After mathematically modeling each patient's biokinetic data, the residence times are easily determined by integration of the equations simulating the biodistribution. Using a version of the MIRDOSE3 software specifically modified to estimate normal tissue and lesion doses, a dose estimate is calculated for that individual. From data describing maximum tolerated dose for normal tissues, it is a simple matter to determine the largest amount of activity that can be safely administered. Additionally, we can provide a more detailed report of the estimated active marrow dosimetry. This is accomplished by reporting the marrow dose in a new format: a histogram of the fraction of marrow receiving a certain amount of absorbed dose as a function of absorbed dose level. From this information, we may be able to estimate the fraction of the total marrow likely to receive myelotoxic amounts of absorbed dose.

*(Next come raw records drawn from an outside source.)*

Lemma set_cursor_clamped_witness :
  exists ps c r,
    LCD.strobes (LCD.set_cursor (LCD.init 16 2) 99 (-1))
    = LCD.strobes (LCD.init 16 2) ++ ps /\
    transfers ps = [(0, 128 + c + 64 * r)] /\
    0 <= c < LCD.cols (LCD.init 16 2) /\ 0 <= r < LCD.rows (LCD.init 16 2) /\
    (0 <= 99 < LCD.cols (LCD.init 16 2) -> c = 99) /\
    (0 <= -1 < LCD.rows (LCD.init 16 2) -> r = -1).
Proof.
  apply (set_cursor_clamped (LCD.init 16 2) 99 (-1)); simpl; lia.
Defined.

(** X15. [write_str] cuts to the display width.  It sends the first
    [cols] characters of the string, one data transfer each and in
    order, and nothing for the rest. *)
Theorem write_str_truncates :
  forall lcd s,
    0 <= LCD.cols lcd ->
    exists ps,
      LCD.strobes (LCD.write_str lcd s) = LCD.strobes lcd ++ ps /\
      transfers ps = data_bytes (take (Z.to_nat (LCD.cols lcd)) s) /\
      LCD.cols (LCD.write_str lcd s) = LCD.cols lcd /\
      LCD.rows (LCD.write_str lcd s) = LCD.rows lcd.
Proof.
  intros lcd s Hc. unfold LCD.write_str.
  assert (Hslice : slice s 0 (LCD.cols lcd) = take (Z.to_nat (LCD.cols lcd)) s).
  { unfold slice, clip. destruct (Z.ltb_spec 0 0); [lia|].
    destruct (Z.ltb_spec (LCD.cols lcd) 0); [lia|].
    rewrite (Z.min_l 0) by (unfold len; lia). rewrite Z.sub_0_r. simpl.
    rewrite drop_0. unfold len.
    destruct (Z.min_spec (LCD.cols lcd) (Z.of_nat (length s))) as [[_ ->]|[Hle ->]];
      [done|].
    rewrite Nat2Z.id. rewrite !take_ge by lia. done. }
  rewrite Hslice.
  destruct (write_chars_strobes (take (Z.to_nat (LCD.cols lcd)) s) lcd)
    as (Hs & Hcols & Hrows).
  eexists. split; [exact Hs|]. split; [|done].
  by rewrite <- (app_nil_r (concat _)), transfers_data, app_nil_r.
Qed.

Lemma write_str_truncates_witness :
  exists ps,
    LCD.strobes (LCD.write_str (LCD.init 2 1) [72; 105; 33])
    = LCD.strobes (LCD.init 2 1) ++ ps /\
    transfers ps = data_bytes (take (Z.to_nat (LCD.cols (LCD.init 2 1)))
                                 [72; 105; 33]) /\
    LCD.cols (LCD.write_str (LCD.init 2 1) [72; 105; 33])
    = LCD.cols (LCD.init 2 1) /\
    LCD.rows (LCD.write_str (LCD.init 2 1) [72; 105; 33])
    = LCD.rows (LCD.init 2 1).
Proof.
  apply (write_str_truncates (LCD.init 2 1) [72; 105; 33]). simpl. lia.
Defined.

(** ** [render] on the pins *)

Lemma window_lines_two term width lines :
  window_lines term width LCD_ROWS = Ret lines ->
  exists l0 l1, lines = [l0; l1].
Proof.
  unfold window_lines. change (range LCD_ROWS) with [0; 1]. simpl.
  destruct (window_line term width 0) as [l0|]; [|done].
  destruct (window_line term width 1) as [l1|]; [|done].
  intros [= <-]. by eexists _, _.
Qed.

Lemma set_cursor_strobes lcd col row :
  LCD.strobes (LCD.set_cursor lcd col row)
  = LCD.strobes lcd
    ++ byte_strobes 0
         (Z.lor 128 (Z.max 0 (Z.min (LCD.cols lcd - 1) col)
                     + 64 * Z.max 0 (Z.min (LCD.rows lcd - 1) row))) /\
  LCD.cols (LCD.set_cursor lcd col row) = LCD.cols lcd /\
  LCD.rows (LCD.set_cursor lcd col row) = LCD.rows lcd.
Proof. unfold LCD.set_cursor. by rewrite command_strobes. Qed.

Lemma write_str_strobes lcd s :
  LCD.strobes (LCD.write_str lcd s)
  = LCD.strobes lcd ++ concat (byte_strobes 1 <$> slice s 0 (LCD.cols lcd)) /\
  LCD.cols (LCD.write_str lcd s) = LCD.cols lcd /\
  LCD.rows (LCD.write_str lcd s) = LCD.rows lcd.
Proof. unfold LCD.write_str. apply write_chars_strobes. Qed.

(** X16. What [render] puts on the pins of the 16x2 display: the
    cursor command for the start of the first row (0x80), the first
    window line as data, the cursor command for the start of the second
    row (0xC0), the second window line as data, and nothing else.  When
    [window_lines] raises, the display is not touched. *)
Theorem render_lcd_transfers :
  forall lcd term,
    LCD.cols lcd = LCD_COLS -> LCD.rows lcd = LCD_ROWS ->
    (forall shown,
       render term = Ret shown ->
       exists s0 s1 lcd' ps,
         shown = [s0; s1] /\
         render_lcd lcd term = (Ret (), lcd') /\
         LCD.strobes lcd' = LCD.strobes lcd ++ ps /\
         transfers ps
         = (0, 128) :: data_bytes s0 ++ (0, 192) :: data_bytes s1) /\
    (forall ex,
       render term = Raise ex -> render_lcd lcd term = (Raise ex, lcd)).
Proof.
  intros lcd term Hcols Hrows. unfold render, render_lcd.
  destruct (window_lines term LCD_COLS LCD_ROWS) as [lines|ex] eqn:Hlines.
  - destruct (window_lines_two _ _ _ Hlines) as (l0 & l1 & ->).
    rewrite index_0, index_1. split; [|done].
    intros shown [= <-].
    destruct (set_cursor_strobes lcd 0 0) as (Hs1 & Hc1 & Hr1).
    set (lcd1 := LCD.set_cursor lcd 0 0) in *.
    destruct (write_str_strobes lcd1 l0) as (Hs2 & Hc2 & Hr2).
    set (lcd2 := LCD.write_str lcd1 l0) in *.
    destruct (set_cursor_strobes lcd2 0 1) as (Hs3 & Hc3 & Hr3).
    set (lcd3 := LCD.set_cursor lcd2 0 1) in *.
    destruct (write_str_strobes lcd3 l1) as (Hs4 & _ & _).
    eexists _, _, _, _. split; [done|]. split; [done|].
    rewrite Hs4, Hs3, Hs2, Hs1, Hc3, Hc2, Hc1, Hr2, Hr1, Hcols, Hrows.
    rewrite <- !app_assoc. split; [done|].
    rewrite transfers_byte, transfers_data, transfers_byte.
    rewrite <- (app_nil_r (concat _)), transfers_data, app_nil_r.
    done.
  - split; [done|]. by intros ex' [= <-].
Qed.

Lemma render_lcd_transfers_witness :
  let term := (apply_snapshot (init 1 1) 1 2 [72; 105]).2 in
  exists s0 s1 lcd' ps,
    [[72; 105; 32; 32; 32; 32; 32; 32; 32; 32; 32; 32; 32; 32; 32; 32];
     [72; 105; 32; 32; 32; 32; 32; 32; 32; 32; 32; 32; 32; 32; 32; 32]]
    = [s0; s1] /\
    render_lcd (LCD.init 16 2) term = (Ret (), lcd') /\
    LCD.strobes lcd' = LCD.strobes (LCD.init 16 2) ++ ps /\
    transfers ps = (0, 128) :: data_bytes s0 ++ (0, 192) :: data_bytes s1.
Proof.
  intros term.
  apply (proj1 (render_lcd_transfers (LCD.init 16 2) term eq_refl eq_refl)).
  reflexivity.
Defined.

(** ** The quadrature decoder on any valid signal *)

Lemma handler_count_steps self a b sum :
  Encoder._handler count_steps self a b sum
  = if Z.lor (Z.shiftl a 1) b =? Encoder.last self then (self, sum)
    else ({| Encoder.last := Z.lor (Z.shiftl a 1) b |},
          sum + (if Encoder.forward (Encoder.last self) (Z.lor (Z.shiftl a 1) b)
                 then 1 else -1)).
Proof. done. Qed.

By predicting the maximum tolerable dose to normal tissues and the fraction of marrow that may be suppressed, a scientific, systematic method of planning radionuclide therapy with Sn-117m will have been achieved.
C. Ionizing Radiation, Radioactive Materials, or Chemical Substances
Patients (after providing signed, informed consent) participating in this project will receive one or more injections of Sn-117m DTPA, a radiopharmaceutical. Patients may also receive a baseline bone scan using a Tc-99m-labeled radiopharmaceutical and one or more bone and chest x-rays. Patients will not be exposed to ionizing radiation, radioactive materials, or chemical substances, other than medications the patients are already taking at their acceptance for participation in this project or those diagnostic imaging procedures listed above, unless medically necessary.
D. Procedures Involving Human Subjects
Upon giving informed consent, medical histories and physical examinations will be obtained. Patients will then undergo routine blood tests and bone and chest x-rays (all routine for cancer patients). After completion of these initial assessments, patients will receive up to 35 mCi (most likely dose range 10-25 mCi) of Sn-117m DTPA via venipuncture. Blood and urine samples will be collected periodically over the next 6 months and scintigraphic images will be obtained over the 7 days following administration of the Sn-117m DTPA. Assessments of the duration and extent of pain relief will be verbally obtained until the patient is lost to followup.
The risks associated with the clinical protocol are those of mild to moderate myelotoxicity. Drops in white bIood cell and platelet counts most likely will occur, though the drops have not been severe enough to produce clinically significant myelotoxicity in Phase I and II clinical studies. Identifiable patient data will be protected to the extent allowable by law.